What killed off Neanderthals around 40,000 years ago has long puzzled scientists.
Some have suggested that as humans migrated from Africa they out-competed Neanderthals for resources, while others claim climate change finished them off.
Now, a new study shows that – whatever it was that drove Neanderthals to extinction – the species was doomed from the start.
A computer simulation showed that the slow but continuing trickle of humans coming from Africa to Eurasia meant they outlasted the Neanderthals.
Even without human competition or a wavering climate, Neanderthals would have died out thanks to random genetic drift, the research found.
Neanderthals were a human-like species that lived alongside our ancestors in Eurasia for thousands of years. But what killed off our hominid cousins around 50,000 years ago has long puzzled scientists. Pictured is the migration of Neanderthals and human from Africa to Eurasia
This ‘drift’ describes changes in a species’ population driven by random events rather than a selective advantage.
Neanderthals, which like humans first evolved from an ape-like ancestor in Africa, migrated to Eurasia long before modern humans, around 560,000 years ago.
They were already well-established in Eurasia before the first humans migrated there around 120,000 years ago, though lived in small, isolated groups and had a modest overall population.
Previously research has suggested that humans brought competition for resources and even tropical diseases with them from Africa, which killed off the Neanderthals.
But the new research, from experts at Stanford University, shows that Neanderthals died thanks to a lack of reinforcements from Africa.
They based their conclusion on a computer simulation that represented small bands of Neanderthals and modern humans in Europe and Asia.
These local populations were randomly chosen to go extinct, and then be replaced by another randomly chosen population, with no regard for whether it represented the same species.
Neither species was assumed to have any inherent advantage, but there was one crucial difference: Unlike the Neanderthals, the modern humans were supplemented by reinforcements coming in from Africa.
It wasn’t a huge wave, but rather ‘a tiny, tiny trickle of small bands,’ lead researcher Dr Oren Kolodny said.
Still, that was enough to tip the balance against the Neanderthals.

Neanderthals (museum model pictured) are a human-like relative that evolved from a common ancestor, but split from humans between 1,000,000 and 800,000 years ago
They generally went extinct when the simulation was run more than a million times under a variety of assumptions.
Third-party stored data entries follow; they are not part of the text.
(** Whatever [InsertFinalizedDeposits] does, it returns, and the cache stays consistent; without
    an error the trie index becomes the requested one, or the last deposit's, and never falls. *)
Lemma InsertFinalizedDeposits_ok h c i hash number :
  CacheOk h c → Z.of_nat (length (deposits c)) < 2 ^ 32 →
  ∃ c' err, InsertFinalizedDeposits DataRoot None h c i hash number = Ret (c', err) ∧ CacheOk h c' ∧
    deposits c' = deposits c ∧ pendingDeposits c' = pendingDeposits c ∧ depositsByKey c' = depositsByKey c ∧
    match err with
    | None => merkleTrieIndex (finalizedDeposits c') =
                Z.max (merkleTrieIndex (finalizedDeposits c)) (Z.min i (Z.of_nat (length (deposits c)) - 1))
    | Some m => merkleTrieIndex (finalizedDeposits c') = merkleTrieIndex (finalizedDeposits c) ∧
        ∃ (k : nat) ctr dep, Z.of_nat k ≤ i ∧ deposits c !! k = Some ctr ∧ h !! CDeposit ctr = Some dep ∧ DataRoot (Data dep) = inl m
    end.
Proof.
  intros Hok Hcap. pose proof Hok as [Hidx Hd Hk (roots & f & Ht & Hr & Hl & Hf)]. unfold InsertFinalizedDeposits, MerkleTrieIndex.
  pose proof Ht as (t & _ & HR & Hcnt & _). pose proof (Rep_bounds _ _ _ _ HR) as Hb.
  assert (wrapI64 (merkleTrieIndex (finalizedDeposits c) + 1) = Z.of_nat f) as Hwrap.
  { rewrite wrapI64_small; [lia|]. unfold is_i64, minInt64, maxInt64. lia. }
  rewrite Hwrap. destruct (length (deposits c) =? 0)%nat eqn:E0.
  { apply Nat.eqb_eq in E0. exists c, None. split_and!; [done..|]. lia. }
  apply Nat.eqb_neq in E0. destruct (decide (i < 0)) as [Hneg|Hi].
  { rewrite (proj2 (Z.leb_gt _ _)), (proj2 (Z.ltb_lt _ _)) by lia. exists c, None. split_and!; [done..|]. lia. }
  set (i' := if Z.of_nat (length (deposits c)) <=? i then _ else _).
  assert (i' = Z.of_nat (Z.to_nat (Z.min i (Z.of_nat (length (deposits c)) - 1)))) as ->.
  { unfold i'. destruct (Z.of_nat (length (deposits c)) <=? i) eqn:E; bprop; lia. }
  set (e := Z.to_nat (Z.min i (Z.of_nat (length (deposits c)) - 1))). destruct (Z.of_nat e <? Z.of_nat f) eqn:Ef; bprop.
  { exists c, None. split_and!; [done..|]. lia. }
  rewrite Hcnt. rewrite (wrapI64_small (Z.of_nat (length roots))), wrapI64_small by (unfold is_i64, minInt64, maxInt64; lia).
  destruct (insertFinalizedLoop_ok h (deposits c) f (length roots) e (deposits c) 0 roots (depositTree (finalizedDeposits c)))
    as (d' & err & R' & Hloop & Ht' & HR' & Hl' & Herr); try done; [lia..|].
  rewrite Hloop. cbn [obind]. destruct err as [m|].
  - exists (setFinalized c d' (merkleTrieIndex (finalizedDeposits c))), (Some m). split; [done|]. split; [|split_and!; try done].
    + constructor; [done..|]. by exists R', f.
    + destruct Herr as (k & ctr & dep & ? & ? & ? & ?). exists k, ctr, dep. split_and!; [lia|done..].
  - destruct (TreeFinalize_ok R' f d' e hash number Ht') as (d2 & Hfin & Hok2); [lia|]. rewrite Hfin. cbn [obind].
    exists (setFinalized c d2 (Z.of_nat e)), None. split; [done|]. split; [|split_and!; try done; cbn; lia].
    constructor; [done..|]. exists R', (Nat.max f (S e)). split_and!; [done..|]. cbn. lia.
Qed.

End cache.

(** * The deposit cache: theorems

    What the cache answers after any history of its operations. *)

(** ** Histories

    Callers make new deposits; the operations of the cache run one at a time, under its
    lock.  A node fills its new cache at start-up with the containers of its database, which
    have the indices from 0 on.  The contract has room for fewer than 2^32 deposits. *)
Inductive CacheReach `{Sha256} (DataRoot : DepositData → error + bytes) : DepositHeap → Cache → Prop :=
| cache_new h : CacheReach DataRoot h NewCache
| cache_load h ctrs c :
    consecutive ctrs → InsertDepositContainers h NewCache ctrs = Ret c → CacheReach DataRoot h c
| cache_alloc h c p dep : CacheReach DataRoot h c → h !! p = None → CacheReach DataRoot (<[p := dep]> h) c
| cache_insert h c ctxErr d blockNum index root c' :
    CacheReach DataRoot h c → InsertDeposit ctxErr h c d blockNum index root = Ret c' → CacheReach DataRoot h c'
| cache_finalize h c ctxErr index hash number c' err :
    CacheReach DataRoot h c → Z.of_nat (length (deposits c)) < 2 ^ 32 →
    InsertFinalizedDeposits DataRoot ctxErr h c index hash number = Ret (c', err) → CacheReach DataRoot h c'
| cache_pending h c d blockNum index root : CacheReach DataRoot h c → CacheReach DataRoot h (InsertPendingDeposit c d blockNum index root)
| cache_prune_pending h c index : CacheReach DataRoot h c → CacheReach DataRoot h (PrunePendingDeposits c index)
| cache_prune_all_pending h c : CacheReach DataRoot h c → CacheReach DataRoot h (PruneAllPendingDeposits c)
| cache_prune_proofs h c index h' : CacheReach DataRoot h c → PruneProofs c index h = Ret h' → CacheReach DataRoot h' c
| cache_prune_all_proofs h c h' : CacheReach DataRoot h c → PruneAllProofs c h = Ret h' → CacheReach DataRoot h' c.

Section cache.
Context `{Sha256} (DataRoot : DepositData → error + bytes).
Hypothesis DataRoot_chunk : ∀ x r, DataRoot x = inr r → length r = 32%nat.

(** Changes outside the indexed deposits and the tree. *)
Lemma CacheOk_pending h c l : CacheOk DataRoot h c → CacheOk DataRoot h (mkCache l (deposits c) (finalizedDeposits c) (depositsByKey c)).
Proof. by intros [? ? ? ?]. Qed.

Lemma InsertDeposit_inv ctxErr h c d blockNum index root c' : InsertDeposit ctxErr h c d blockNum index root = Ret c' →
  ∃ p dep, ctxErr = None ∧ d = Some p ∧ h !! p = Some dep ∧ index = Z.of_nat (length (deposits c)).
Proof.
  unfold InsertDeposit. destruct ctxErr as [e|], d as [p|]; try done. case_match eqn:E; [done|].
  apply negb_false_iff in E. bprop. destruct (h !! p) as [dep|] eqn:Ed; [|done]. intros _. by exists p, dep.
Qed.

Lemma CacheReach_ok h c : CacheReach DataRoot h c → CacheOk DataRoot h c.
Proof.
  induction 1 as [h|h ctrs c Hc Hload|h c p dep _ IH Hp|h c ctxErr d blockNum index root c' _ IH Hins|h c ctxErr index hash number c' err _ IH Hcap Hfin
    |h c d blockNum index root _ IH|h c index _ IH|h c _ IH|h c index h' _ IH Hpr|h c h' _ IH Hpr].
  - apply NewCache_ok.
  - by apply (InsertDepositContainers_ok DataRoot h ctrs c Hc).
  - eapply CacheOk_sameData; [|done]. intros q x Hq. exists x. split; [|done]. rewrite <- Hq. apply lookup_insert_ne. congruence.
  - destruct (InsertDeposit_inv _ _ _ _ _ _ _ _ Hins) as (p & dep & -> & -> & Hp & ->).
    destruct (InsertDeposit_ok DataRoot h c p blockNum root dep IH Hp) as (c1 & Hins1 & _ & _ & _ & Hok).
    rewrite Hins in Hins1. by injection Hins1 as ->.
  - destruct ctxErr as [e|]; [by injection Hfin as <- _|].
    destruct (InsertFinalizedDeposits_ok DataRoot DataRoot_chunk h c index hash number IH Hcap) as (c1 & err1 & Hfin1 & Hok & _).
    rewrite Hfin in Hfin1. by injection Hfin1 as -> _.
  - unfold InsertPendingDeposit. destruct d; [by apply CacheOk_pending|done].
  - unfold PrunePendingDeposits. case_match; [done|by apply CacheOk_pending].
  - by apply CacheOk_pending.
  - eapply CacheOk_sameData; [|done]. by eapply pruneProofLoop_sameData.
  - eapply CacheOk_sameData; [|done]. by eapply pruneProofLoop_sameData.
Qed.

Lemma HasRoot_functional h l R R' : Forall2 (HasRoot DataRoot h) l R → Forall2 (HasRoot DataRoot h) l R' → R = R'.
Proof.
  intros HR. revert R'. induction HR as [|ctr r l R (dep & Hd & Hr) _ IH]; intros R' HR'; inversion HR' as [|? r' ? ? (dep' & Hd' & Hr') HR1]; [done|].
  f_equal; [congruence|by apply IH].
Qed.

Lemma filter_above l (n : nat) : ∀ k, (∀ i ctr, l !! i = Some ctr → Index ctr = Z.of_nat (k + i)) →
  filter (λ d, Z.of_nat n - 1 < Index d ∧ upToBlock None (Eth1BlockHeight d) = true) l = drop (n - k) l.
Proof.
  induction l as [|ctr l IH]; intros k Hidx; [by rewrite drop_nil|]. pose proof (Hidx 0%nat ctr eq_refl) as Hctr.
  rewrite filter_cons, (IH (S k)) by (intros i x Hx; rewrite (Hidx (S i) x Hx); f_equal; lia). case_decide as Hd; cbn [upToBlock] in *.
  - replace (n - k)%nat with 0%nat by lia. replace (n - S k)%nat with 0%nat by lia. done.
  - assert (k < n)%nat by (apply not_and_r in Hd as [?|?]; [lia|done]). by replace (n - k)%nat with (S (n - S k)) by lia.
Qed.

Lemma insertAll_ok items : ∀ d pre f, TreeOk pre f d → Forall is_chunk items → Z.of_nat (length pre + length items) < 2 ^ 32 →
  ∀ i, ∃ d', insertAll d i items = Ret (d', None) ∧ TreeOk (pre ++ items) f d'.
Proof.
  induction items as [|x items IH]; intros d pre f Hok Hch Hcap i; cbn [insertAll]; [exists d; by rewrite app_nil_r|].
  inversion_clear Hch as [|? ? Hx Hrest]. cbn [length] in Hcap.
  destruct (TreeInsert_ok _ _ _ x Hok) as (d1 & Hins & Hok1 & _); [lia|lia|]. cbn [mtInsert DepositTree_MerkleTree]. rewrite Hins. cbn [obind].
  rewrite take_ge in Hok1 by lia. destruct (IH d1 (pre ++ [x]) f Hok1 Hrest) with (i := S i) as (d' & Hall & Hok'); [rewrite length_app; cbn [length]; lia|].
  exists d'. by rewrite <- app_assoc in Hok'.
Qed.

Lemma HasRoot_chunks h l R : Forall2 (HasRoot DataRoot h) l R → Forall is_chunk R.
Proof. induction 1 as [|ctr r l R (dep & _ & Hr) _ IH]; constructor; [by apply (DataRoot_chunk (Data dep))|done]. Qed.
End cache.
The researchers claim that, because migration between Africa and Eurasia was only ever in one direction, Neanderthals were destined to die out.
If human populations died in Eurasia, they were quickly replaced by African migrants.

A new study shows that – whatever it was that drove Neanderthals to extinction – the species was doomed from the start. Even without outside factors, the species would have died out thanks to random genetic drift. Pictured are Neanderthal (front) and human (back) skulls
But Neanderthal populations dying in Eurasia were not replaced in the same way, meaning it was inevitable they would become extinct over time.
If survival was a game of chance, ‘it was rigged by the fact that there’s recurring migration,’ Dr Kolodny said.
‘As long as migration was truly uni-directional, Neanderthals just had to go extinct.’
Dr Kolodny said the evidence that such migrations actually occurred is suggestive rather than conclusive.
Such migrations would not be expected to leave much of an archaeological trace, he said.
Experts in human origins said the paper could help scientists pin down the various factors that led to the Neanderthals’ demise.
It fits in with other recent attempts to explain the extinction without assuming behavioural differences between Neanderthals and our ancestors, said Wil Roebroeks of the University of Leiden in the Netherlands.
The notion of such differences is largely dis-proven, he said.
Katerina Harvati of the University of Tuebingen in Germany said while the new work could be useful in solving the extinction mystery, it doesn’t address the question of why modern humans dispersed from Africa into Europe and Asia.
It’s important to figure out what was behind that, she said in an email.